Biographical details
- Born: January 22, 1894 Little Rock, Arkansas, U.S.
- Died: July 16, 1961 (aged 67) Little Rock, Arkansas, U.S.

Playing career
- 1913–1915: Jonesboro Aggies
- 1919: Jonesboro Aggies

Coaching career (HC unless noted)
- 1919–1920: Jonesboro Aggies
- 1926–1930: Ouachita Baptist
- 1931–1933: Arkansas A&M

Head coaching record
- Overall: 41–30–12 (college)

= Foy Hammons =

American football player and coach (1894–1961)
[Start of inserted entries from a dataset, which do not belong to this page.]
Lemma SendWindow_reserve_many_refines w c packets :
  window_refines w c → fits 32 packets →
  window_refines (aw_reserve w packets).1 (SendWindow_reserve_many c packets).1
  ∧ (SendWindow_reserve_many c packets).2 = psn_of <$> (aw_reserve w packets).2.
Proof.
  intros Hw Hp. pose proof (SendWindow_outstanding_refines _ _ Hw) as Hout.
  destruct Hw as ([? ?] & Hu & Hn). unfold fits in Hp.
  unfold SendWindow_reserve_many, aw_reserve. rewrite Hout.
  destruct (_ || _ || _) eqn:Hc; destruct (_ && _) eqn:Ha; cbn; try (exfalso; lia).
  - split; [|done]. by split_and!.
  - split; [|by rewrite Hn]. split_and!; cbn; [|done|].
    + split; cbn; lia.
    + rewrite Hn. apply Psn_wrapping_add_of.
Qed.

(** Inside the half-space around the window, the wrapped acknowledgement
    processing decides like the unbounded one. *)
Lemma SendWindow_acknowledge_refines w c pos :
  window_refines w c →
  aw_nxt w - 2 ^ 23 <= pos < aw_una w + 2 ^ 23 →
  window_refines (aw_acknowledge w pos).1 (SendWindow_acknowledge c (psn_of pos)).1
  ∧ ack_refines (aw_acknowledge w pos).2 (SendWindow_acknowledge c (psn_of pos)).2.
Proof.
  intros (Hinv & Hu & Hn) Hp. pose proof Hinv as [? ?].
  rewrite MAX_OUTSTANDING_PACKETS_eq in *.
  unfold SendWindow_acknowledge, aw_acknowledge. rewrite Hu, Hn.
  rewrite !Psn_compare_of by lia.
  destruct (Z.ltb_spec pos (aw_una w)).
  { rewrite (proj2 (Z.compare_lt_iff _ _)) by done. by split. }
  destruct (Z.compare_spec pos (aw_una w)); try (exfalso; lia);
    (destruct (Z.ltb_spec pos (aw_nxt w)), (Z.compare_spec pos (aw_nxt w)); try (exfalso; lia));
    try (by split); cbn.
  all: rewrite Psn_next_of, Psn_forward_distance_of by lia.
  all: split; [split_and!; try done; split; cbn; rewrite ?MAX_OUTSTANDING_PACKETS_eq; lia|].
  all: split; [lia|done].
Qed.

Lemma SendWindow_reset_new c n : SendWindow_reset c n = SendWindow_new n.
Proof. done. Qed.

Lemma ReceivePsn_classify_of n pos :
  n - 2 ^ 23 <= pos < n + 2 ^ 23 →
  ReceivePsn_classify (ReceivePsn_new (psn_of n)) (psn_of pos) =
    if pos =? n then Expected else if pos <? n then Duplicate else Future.
Proof.
  intros. unfold ReceivePsn_classify; cbn. rewrite Psn_compare_of by lia.
  destruct (Z.compare_spec pos n); repeat case_bool; done || lia.
Qed.

Lemma ReceivePsn_observe_span_of n pos packets :
  n - 2 ^ 23 <= pos < n + 2 ^ 23 → 0 < packets →
  ReceivePsn_observe_span (ReceivePsn_new (psn_of n)) (psn_of pos) packets =
    if pos =? n then (ReceivePsn_new (psn_of (n + packets)), Expected)
    else (ReceivePsn_new (psn_of n), if pos <? n then Duplicate else Future).
Proof.
  intros. unfold ReceivePsn_observe_span. rewrite ReceivePsn_classify_of by done.
  destruct (Z.eqb_spec pos n) as [->|].
  - rewrite bool_decide_true by done. destruct (Z.eqb_spec packets 0); [lia|]. cbn.
    rewrite Psn_wrapping_add_of. reflexivity.
  - rewrite bool_decide_false by (case_bool; done). done.
Qed.

Lemma ReceivePsn_classify_ok c p :
  psn_ok (rp_expected c) → psn_ok p →
  (ReceivePsn_classify c p = Expected ↔ p = rp_expected c).
Proof.
  intros Hc Hp. unfold ReceivePsn_classify. rewrite Psn_compare_mod by done.
  unfold psn_ok in *. cbv zeta. repeat case_bool; split; intros; try done; zlia.
Qed.

(** ** Traces *)

Inductive window_op := OpReserve (packets : Z) | OpAcknowledge (pos : Z).

Inductive window_event :=
  | EvReserved (first : option Z)
  | EvAcked (outcome : AckAdvance).

Definition SendWindow_step (c : SendWindow) (op : window_op) : SendWindow * window_event :=
  match op with
  | OpReserve k => let '(c', r) := SendWindow_reserve_many c k in (c', EvReserved r)
  | OpAcknowledge pos =>
      let '(c', a) := SendWindow_acknowledge c (psn_of pos) in (c', EvAcked a)
  end.

Inductive abstract_event :=
  | AEvReserved (first : option Z)
  | AEvAcked (outcome : AbstractAck).

Definition aw_step (w : AbstractWindow) (op : window_op) : AbstractWindow * abstract_event :=
  match op with
  | OpReserve k => let '(w', r) := aw_reserve w k in (w', AEvReserved r)
  | OpAcknowledge pos => let '(w', a) := aw_acknowledge w pos in (w', AEvAcked a)
  end.

(** An acknowledgement names a position in the half-space around the window
    when it arrives; any packet still in flight from this connection does. *)
Definition op_admissible (w : AbstractWindow) (op : window_op) : Prop :=
  match op with
  | OpReserve k => fits 32 k
  | OpAcknowledge pos => aw_nxt w - 2 ^ 23 <= pos < aw_una w + 2 ^ 23
  end.

Definition event_refines (a : abstract_event) (e : window_event) : Prop :=
  match a, e with
  | AEvReserved r, EvReserved r' => r' = psn_of <$> r
  | AEvAcked a, EvAcked a' => ack_refines a a'
  | _, _ => False
  end.

Lemma SendWindow_step_refines w c op :
  window_refines w c → op_admissible w op →
  window_refines (aw_step w op).1 (SendWindow_step c op).1
  ∧ event_refines (aw_step w op).2 (SendWindow_step c op).2.
Proof.
  intros Hw Hop. destruct op as [k|pos]; cbn in *.
  - pose proof (SendWindow_reserve_many_refines w c k Hw Hop) as [??].
    by destruct (aw_reserve w k), (SendWindow_reserve_many c k).
  - pose proof (SendWindow_acknowledge_refines w c pos Hw Hop) as [??].
    by destruct (aw_acknowledge w pos), (SendWindow_acknowledge c (psn_of pos)).
Qed.

(** Feeds a sequence of arrivals to the tracker, returning the positions it
    accepted as the next in-order packet. *)
Fixpoint ReceivePsn_run (c : ReceivePsn) (arrivals : list Z) : ReceivePsn * list Z :=
  match arrivals with
  | [] => (c, [])
  | pos :: rest =>
      let '(c1, d) := ReceivePsn_observe c (psn_of pos) in
      let '(c2, accepted) := ReceivePsn_run c1 rest in
      (c2, if bool_decide (d = Expected) then pos :: accepted else accepted)
  end.

(** ** Properties *)

(** C24. Driving the 24-bit send window through any sequence of reservations and
    cumulative acknowledgements gives, event by event, what a window over
    unbounded packet positions gives: the same reservations, the same number of
    newly acknowledged packets, the same duplicate and invalid verdicts, also
    across wrap-around; and the window never exceeds the unambiguous bound. *)
Theorem send_window_refines_unbounded w c ops :
  window_refines w c → ops_admissible aw_step op_admissible w ops →
  window_refines (run_ops aw_step w ops).1 (run_ops SendWindow_step c ops).1
  ∧ Forall2 event_refines (run_ops aw_step w ops).2 (run_ops SendWindow_step c ops).2
  ∧ SendWindow_inv (run_ops SendWindow_step c ops).1.
Proof.
  intros Hw Hops.
  destruct (run_ops_simulation aw_step SendWindow_step window_refines event_refines op_admissible
              SendWindow_step_refines ops w c Hw Hops) as [HR He].
  split_and!; [done..|]. apply SendWindow_inv_refines. eauto.
Qed.

(** A window three packets before the wrap: reserve five, acknowledge the
    third, then a stale and a premature acknowledgement. *)
Lemma send_window_refines_unbounded_witness :
  let w := {| aw_una := 2 ^ 24 - 3; aw_nxt := 2 ^ 24 - 3 |} in
  let ops := [OpReserve 5; OpAcknowledge (2 ^ 24); OpAcknowledge (2 ^ 24 - 1);
              OpAcknowledge (2 ^ 24 + 7)] in
  SendWindow_inv (run_ops SendWindow_step (SendWindow_new (2 ^ 24 - 3)) ops).1
  ∧ (run_ops SendWindow_step (SendWindow_new (2 ^ 24 - 3)) ops).2
    = [EvReserved (Some (2 ^ 24 - 3)); EvAcked (Advanced 4 1); EvAcked AckDuplicate;
       EvAcked AckInvalid].
Proof.
  split; [|vm_compute; reflexivity].
  apply (send_window_refines_unbounded {| aw_una := 2 ^ 24 - 3; aw_nxt := 2 ^ 24 - 3 |}).
  - apply (SendWindow_new_refines (2 ^ 24 - 3)).
  - vm_compute. repeat split; discriminate.
Defined.

(** C25. Exactly-once, in-order acceptance: whatever the order, repetition or loss
    in a sequence of arrivals near the expected packet, the packets the
    tracker accepts are the consecutive positions from the expected one, each
    once and in order, and its next expected sequence number is the one after
    the last accepted packet. *)
Theorem receive_exactly_once_in_order n arrivals :
  Forall (fun pos => n + Z.of_nat (length arrivals) - 2 ^ 23 <= pos < n + 2 ^ 23) arrivals →
  ∃ k : nat,
    (k <= length arrivals)%nat
    ∧ ReceivePsn_run (ReceivePsn_new (psn_of n)) arrivals
      = (ReceivePsn_new (psn_of (n + Z.of_nat k)), seqZ n (Z.of_nat k)).
Proof.
  revert n. induction arrivals as [|pos rest IH]; intros n Hall.
  { exists 0%nat. cbn. by rewrite Z.add_0_r. }
  inversion_clear Hall as [|?? Hpos Hrest]. cbn [length ReceivePsn_run] in *.
  unfold ReceivePsn_observe. rewrite ReceivePsn_observe_span_of by lia.
  destruct (Z.eqb_spec pos n) as [->|Hne].
  - destruct (IH (n + 1)) as (k & Hk & Hrun).
    { eapply Forall_impl; [exact Hrest|]. cbn. lia. }
    exists (S k). split; [lia|]. rewrite Hrun, bool_decide_true by done.
    rewrite (seqZ_cons n) by lia. f_equal; [do 2 f_equal; lia|].
    f_equal. f_equal; lia.
  - destruct (IH n) as (k & Hk & Hrun).
    { eapply Forall_impl; [exact Hrest|]. cbn. lia. }
    exists k. split; [lia|]. rewrite Hrun, bool_decide_false by (case_bool; done). done.
Qed.

(** Arrivals with a duplicate, a gap and a reordering across the wrap. *)
Lemma receive_exactly_once_in_order_witness :
  ∃ k : nat, (k <= 5)%nat
    ∧ ReceivePsn_run (ReceivePsn_new (psn_of (2 ^ 24 - 1)))
        [2 ^ 24 - 1; 2 ^ 24 + 1; 2 ^ 24 - 1; 2 ^ 24; 2 ^ 24 + 1]
      = (ReceivePsn_new (psn_of (2 ^ 24 - 1 + Z.of_nat k)), seqZ (2 ^ 24 - 1) (Z.of_nat k)).
Proof.
  apply (receive_exactly_once_in_order (2 ^ 24 - 1)
           [2 ^ 24 - 1; 2 ^ 24 + 1; 2 ^ 24 - 1; 2 ^ 24; 2 ^ 24 + 1]).
  repeat constructor; cbn; lia.
Defined.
Foy Hayden Hammons (January 22, 1894 – July 16, 1961) was an American college football player and coach. He served as the head football coach at the First District Agricultural School of Jonesboro, Arkansas (now known as Arkansas State University) from 1919 to 1920, at Ouachita Baptist University from 1926 to 1930, and at Arkansas Agricultural and Mechanical College (now known as the University of Arkansas at Monticello) from 1931 to 1933, compiling a career college head coaching football record of 41–30–12.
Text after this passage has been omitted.